Definition probe_outcome (t : target) (e : env) : result unit :=
  match steps_2_3 t e with
  | Blocked => Blocked
  | r => match shot_fails e with Some y => Raise y | None => caught r end
  end.

Definition probe_history (t : target) (p : page)
    (ls : list (page * (string * listener))) (e : env) : list entry :=
  [Call (on_call p "console"); Call (on_call p "pageerror");
   Call (goto_call p (url t))] ++
  map Stdout (dispatch ls p (goto_emits e)) ++
  match goto_result e with
  | Return _ =>
      Call (wait_for_selector_call p (selector t) (Some (timeout_ms t))) ::
      map Stdout (dispatch ls p (wait_emits e))
  | _ => []
  end ++
  match steps_2_3 t e with
  | Raise x => if is_Exception x then [Stdout ("Error: " +:+ str x)] else []
  | _ => []
  end ++
  match steps_2_3 t e with
  | Blocked => []
  | _ =>
      Call (screenshot_call p (Some (screenshot_path t)) None) ::
      map Stdout (dispatch ls p (shot_emits e))
  end.

Definition probe_files (t : target) (e : env) (files : gmap string bytes) :
    gmap string bytes :=
  match steps_2_3 t e, shot_fails e with
  | Blocked, _ => files
  | _, Some _ => files
  | _, None => <[screenshot_path t := viewport_png e]> files
  end.

Ltac reassoc := repeat (rewrite <- app_assoc || (progress (cbn [app]))).


Lemma probe_run (t : target) (p : page) (e : env) (w : world) :
  probe t p e w =
  (probe_outcome t e,
   {| trace := trace w ++ probe_history t p (listeners w ++ observers p) e;
      listeners := listeners w ++ observers p;
      open_pages := open_pages w;
      next_page := next_page w;
      fs := probe_files t e (fs w) |}).
Proof.
  unfold probe, probe_outcome, probe_history, probe_files, steps_2_3.
  unfold page_on, page_goto, page_wait_for_selector, page_screenshot.
  unfold try_finally, try_except_Exception, mbind, mret, M_bind, M_ret, bind, ret.
  unfold record, add_listener, deliver, answer, fail_with, print, write_file,
    with_trace, capture, observers.
  cbn [trace listeners open_pages next_page fs fst snd default].
  destruct (goto_result e) as [[]|x|] eqn:Hg;
    [destruct (wait_result (Some (timeout_ms t)) e) as [[]|x|] eqn:Hw| |];
    try (destruct (is_Exception x) eqn:Hx);
    cbn [trace listeners open_pages next_page fs caught]; rewrite ?Hx;
    try (destruct (shot_fails e));
    cbn [trace listeners open_pages next_page fs];
    reassoc; rewrite ?app_nil_r; reflexivity.
Qed.

(** With the bound the scripts pass, the wait always ends. *)
Lemma wait_result_ends (ms : Z) (e : env) :
  ms <> 0 -> wait_result (Some ms) e <> Blocked.
Proof.
  intros Hms. unfold wait_result. cbn [default from_option id].
  destruct (marker e) as [d| |x]; try discriminate.
  - destruct (bool_decide _); discriminate.
  - rewrite bool_decide_false by exact Hms. discriminate.
Qed.

Lemma steps_2_3_ends (s : script) (e : env) : steps_2_3 (target_of s) e <> Blocked.
Proof.
  unfold steps_2_3. destruct (goto_result e) as [[]|x|] eqn:Hg.
  - apply wait_result_ends. rewrite timeout_of. discriminate.
  - discriminate.
  - unfold goto_result in Hg. destruct (goto_fails e); discriminate.
Qed.

(** Steps 2 and 3 end without an exception, or with one that
    [except Exception] catches. *)
Definition swallowed (r : result unit) : bool :=
  match r with
  | Return _ => true
  | Raise x => is_Exception x
  | Blocked => false
  end.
============================================================
◆ **INSTRUCTIONS TO FOLLOW**
From the listing above, the lines starting with the one that has "viewport_png e]> files" and running through the one that has "destruct (goto_result e) as [[]|x|] eqn:Hg;" should be copied exactly, ends included.

◆ **RESPONSE BOX**
  | _, None => <[screenshot_path t := viewport_png e]> files
  end.

Ltac reassoc := repeat (rewrite <- app_assoc || (progress (cbn [app]))).


Lemma probe_run (t : target) (p : page) (e : env) (w : world) :
  probe t p e w =
  (probe_outcome t e,
   {| trace := trace w ++ probe_history t p (listeners w ++ observers p) e;
      listeners := listeners w ++ observers p;
      open_pages := open_pages w;
      next_page := next_page w;
      fs := probe_files t e (fs w) |}).
Proof.
  unfold probe, probe_outcome, probe_history, probe_files, steps_2_3.
  unfold page_on, page_goto, page_wait_for_selector, page_screenshot.
  unfold try_finally, try_except_Exception, mbind, mret, M_bind, M_ret, bind, ret.
  unfold record, add_listener, deliver, answer, fail_with, print, write_file,
    with_trace, capture, observers.
  cbn [trace listeners open_pages next_page fs fst snd default].
  destruct (goto_result e) as [[]|x|] eqn:Hg;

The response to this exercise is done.